- [What is required] Please output the section of the listing below that opens with the line containing "CacheCreation1hPrice p)) then" and closes with the line containing "then f_of_int (CacheCreationTokens", exactly and with nothing else.

- [Recorded information]
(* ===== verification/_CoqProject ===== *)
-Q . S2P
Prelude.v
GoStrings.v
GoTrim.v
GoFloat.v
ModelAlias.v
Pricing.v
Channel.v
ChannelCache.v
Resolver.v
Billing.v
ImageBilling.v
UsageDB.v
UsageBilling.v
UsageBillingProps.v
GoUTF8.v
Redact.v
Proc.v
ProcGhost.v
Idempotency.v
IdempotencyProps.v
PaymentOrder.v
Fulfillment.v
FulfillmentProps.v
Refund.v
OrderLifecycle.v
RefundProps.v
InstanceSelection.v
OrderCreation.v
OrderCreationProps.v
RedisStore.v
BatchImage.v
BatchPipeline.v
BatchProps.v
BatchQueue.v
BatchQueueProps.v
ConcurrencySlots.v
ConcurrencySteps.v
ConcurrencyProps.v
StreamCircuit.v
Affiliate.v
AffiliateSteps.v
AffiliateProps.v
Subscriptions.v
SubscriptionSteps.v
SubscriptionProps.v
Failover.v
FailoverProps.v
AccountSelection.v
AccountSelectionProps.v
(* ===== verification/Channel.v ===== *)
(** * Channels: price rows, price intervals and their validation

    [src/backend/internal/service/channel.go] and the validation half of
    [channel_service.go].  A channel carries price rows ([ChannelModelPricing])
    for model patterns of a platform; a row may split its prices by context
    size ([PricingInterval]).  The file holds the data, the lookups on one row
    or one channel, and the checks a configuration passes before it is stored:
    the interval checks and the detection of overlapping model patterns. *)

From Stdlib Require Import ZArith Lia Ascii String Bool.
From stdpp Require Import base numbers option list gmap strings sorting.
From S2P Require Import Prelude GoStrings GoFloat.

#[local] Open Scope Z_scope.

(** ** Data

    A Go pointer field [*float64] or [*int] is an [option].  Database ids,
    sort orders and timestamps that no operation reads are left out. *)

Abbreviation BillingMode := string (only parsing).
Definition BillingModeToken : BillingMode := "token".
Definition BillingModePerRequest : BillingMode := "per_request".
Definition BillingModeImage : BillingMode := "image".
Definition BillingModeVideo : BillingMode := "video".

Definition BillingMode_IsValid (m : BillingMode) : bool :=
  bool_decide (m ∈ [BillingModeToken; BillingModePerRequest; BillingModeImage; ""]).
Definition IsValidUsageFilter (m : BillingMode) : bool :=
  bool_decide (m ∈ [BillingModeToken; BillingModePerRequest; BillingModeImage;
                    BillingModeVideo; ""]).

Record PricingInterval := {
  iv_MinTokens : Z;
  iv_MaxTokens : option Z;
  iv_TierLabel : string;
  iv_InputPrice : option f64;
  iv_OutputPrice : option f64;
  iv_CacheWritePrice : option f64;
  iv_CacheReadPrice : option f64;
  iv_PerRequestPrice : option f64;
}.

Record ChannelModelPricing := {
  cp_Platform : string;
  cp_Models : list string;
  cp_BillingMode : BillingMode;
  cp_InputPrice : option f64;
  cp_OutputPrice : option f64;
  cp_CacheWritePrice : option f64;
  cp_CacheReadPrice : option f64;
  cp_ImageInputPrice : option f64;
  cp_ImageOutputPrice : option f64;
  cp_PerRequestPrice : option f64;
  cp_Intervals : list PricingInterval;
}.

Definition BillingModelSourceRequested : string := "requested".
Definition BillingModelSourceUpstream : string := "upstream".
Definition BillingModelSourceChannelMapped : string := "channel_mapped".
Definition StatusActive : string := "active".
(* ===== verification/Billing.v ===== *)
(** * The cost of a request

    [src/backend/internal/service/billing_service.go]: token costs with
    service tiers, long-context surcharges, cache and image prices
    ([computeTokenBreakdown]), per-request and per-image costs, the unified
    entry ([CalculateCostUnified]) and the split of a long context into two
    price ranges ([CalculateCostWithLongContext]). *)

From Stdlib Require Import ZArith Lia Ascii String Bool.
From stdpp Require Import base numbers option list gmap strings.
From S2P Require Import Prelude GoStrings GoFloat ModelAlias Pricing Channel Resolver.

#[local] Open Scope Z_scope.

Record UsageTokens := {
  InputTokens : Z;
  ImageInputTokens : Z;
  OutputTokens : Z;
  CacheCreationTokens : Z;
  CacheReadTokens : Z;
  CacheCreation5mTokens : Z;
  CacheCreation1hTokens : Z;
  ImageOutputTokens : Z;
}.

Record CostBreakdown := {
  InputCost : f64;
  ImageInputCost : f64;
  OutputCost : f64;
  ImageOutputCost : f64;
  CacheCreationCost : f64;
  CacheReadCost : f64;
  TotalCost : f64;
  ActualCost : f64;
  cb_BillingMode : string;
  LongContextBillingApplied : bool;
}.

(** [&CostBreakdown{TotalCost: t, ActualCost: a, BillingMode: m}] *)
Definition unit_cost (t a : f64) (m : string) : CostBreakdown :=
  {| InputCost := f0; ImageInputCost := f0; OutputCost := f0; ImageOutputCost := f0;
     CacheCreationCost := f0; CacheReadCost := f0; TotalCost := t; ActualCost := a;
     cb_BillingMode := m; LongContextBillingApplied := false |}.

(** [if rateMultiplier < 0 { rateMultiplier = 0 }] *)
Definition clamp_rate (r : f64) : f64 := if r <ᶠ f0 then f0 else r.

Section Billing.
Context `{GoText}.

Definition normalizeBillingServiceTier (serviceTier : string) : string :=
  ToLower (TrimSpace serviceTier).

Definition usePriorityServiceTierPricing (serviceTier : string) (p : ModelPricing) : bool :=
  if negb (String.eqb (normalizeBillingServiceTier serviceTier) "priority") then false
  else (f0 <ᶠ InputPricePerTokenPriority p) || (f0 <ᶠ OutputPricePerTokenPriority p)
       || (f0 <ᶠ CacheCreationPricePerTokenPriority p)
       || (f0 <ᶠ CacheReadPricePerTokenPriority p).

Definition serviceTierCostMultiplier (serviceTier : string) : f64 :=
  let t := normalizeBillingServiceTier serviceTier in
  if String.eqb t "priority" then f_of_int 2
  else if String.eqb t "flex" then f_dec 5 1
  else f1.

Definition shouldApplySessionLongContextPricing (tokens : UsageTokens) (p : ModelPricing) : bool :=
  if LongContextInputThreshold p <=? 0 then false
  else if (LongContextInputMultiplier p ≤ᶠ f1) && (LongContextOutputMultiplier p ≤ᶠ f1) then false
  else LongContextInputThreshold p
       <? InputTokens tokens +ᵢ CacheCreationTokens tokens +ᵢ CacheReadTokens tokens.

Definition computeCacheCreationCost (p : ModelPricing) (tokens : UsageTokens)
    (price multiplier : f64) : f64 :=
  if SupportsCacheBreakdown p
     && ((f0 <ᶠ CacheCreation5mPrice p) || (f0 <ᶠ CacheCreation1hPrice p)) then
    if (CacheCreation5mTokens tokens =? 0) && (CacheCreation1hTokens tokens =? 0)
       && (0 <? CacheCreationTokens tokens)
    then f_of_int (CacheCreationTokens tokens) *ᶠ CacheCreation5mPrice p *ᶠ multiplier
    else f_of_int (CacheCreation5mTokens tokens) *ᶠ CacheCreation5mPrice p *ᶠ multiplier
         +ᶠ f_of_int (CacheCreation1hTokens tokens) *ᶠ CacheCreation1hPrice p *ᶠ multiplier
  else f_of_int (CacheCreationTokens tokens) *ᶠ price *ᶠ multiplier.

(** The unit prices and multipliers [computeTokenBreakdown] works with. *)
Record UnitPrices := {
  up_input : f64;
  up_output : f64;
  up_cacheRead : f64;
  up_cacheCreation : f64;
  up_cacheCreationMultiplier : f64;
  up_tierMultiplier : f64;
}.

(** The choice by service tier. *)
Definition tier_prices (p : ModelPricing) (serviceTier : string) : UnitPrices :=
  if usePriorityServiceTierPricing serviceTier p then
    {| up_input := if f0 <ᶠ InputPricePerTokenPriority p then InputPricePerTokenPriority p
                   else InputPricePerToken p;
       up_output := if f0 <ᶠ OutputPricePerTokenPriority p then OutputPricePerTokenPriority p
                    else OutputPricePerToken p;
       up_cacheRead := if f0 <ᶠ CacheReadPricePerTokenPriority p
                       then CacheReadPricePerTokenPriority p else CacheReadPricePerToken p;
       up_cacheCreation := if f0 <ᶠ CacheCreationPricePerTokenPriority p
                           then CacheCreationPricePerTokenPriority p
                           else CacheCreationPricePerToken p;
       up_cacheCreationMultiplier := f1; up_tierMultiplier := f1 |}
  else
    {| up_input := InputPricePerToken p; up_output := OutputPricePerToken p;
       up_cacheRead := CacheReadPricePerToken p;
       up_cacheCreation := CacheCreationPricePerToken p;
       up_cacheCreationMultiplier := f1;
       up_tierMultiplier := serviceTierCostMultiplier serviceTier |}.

- [Task answer]
     && ((f0 <ᶠ CacheCreation5mPrice p) || (f0 <ᶠ CacheCreation1hPrice p)) then
    if (CacheCreation5mTokens tokens =? 0) && (CacheCreation1hTokens tokens =? 0)
       && (0 <? CacheCreationTokens tokens)
    then f_of_int (CacheCreationTokens tokens) *ᶠ CacheCreation5mPrice p *ᶠ multiplier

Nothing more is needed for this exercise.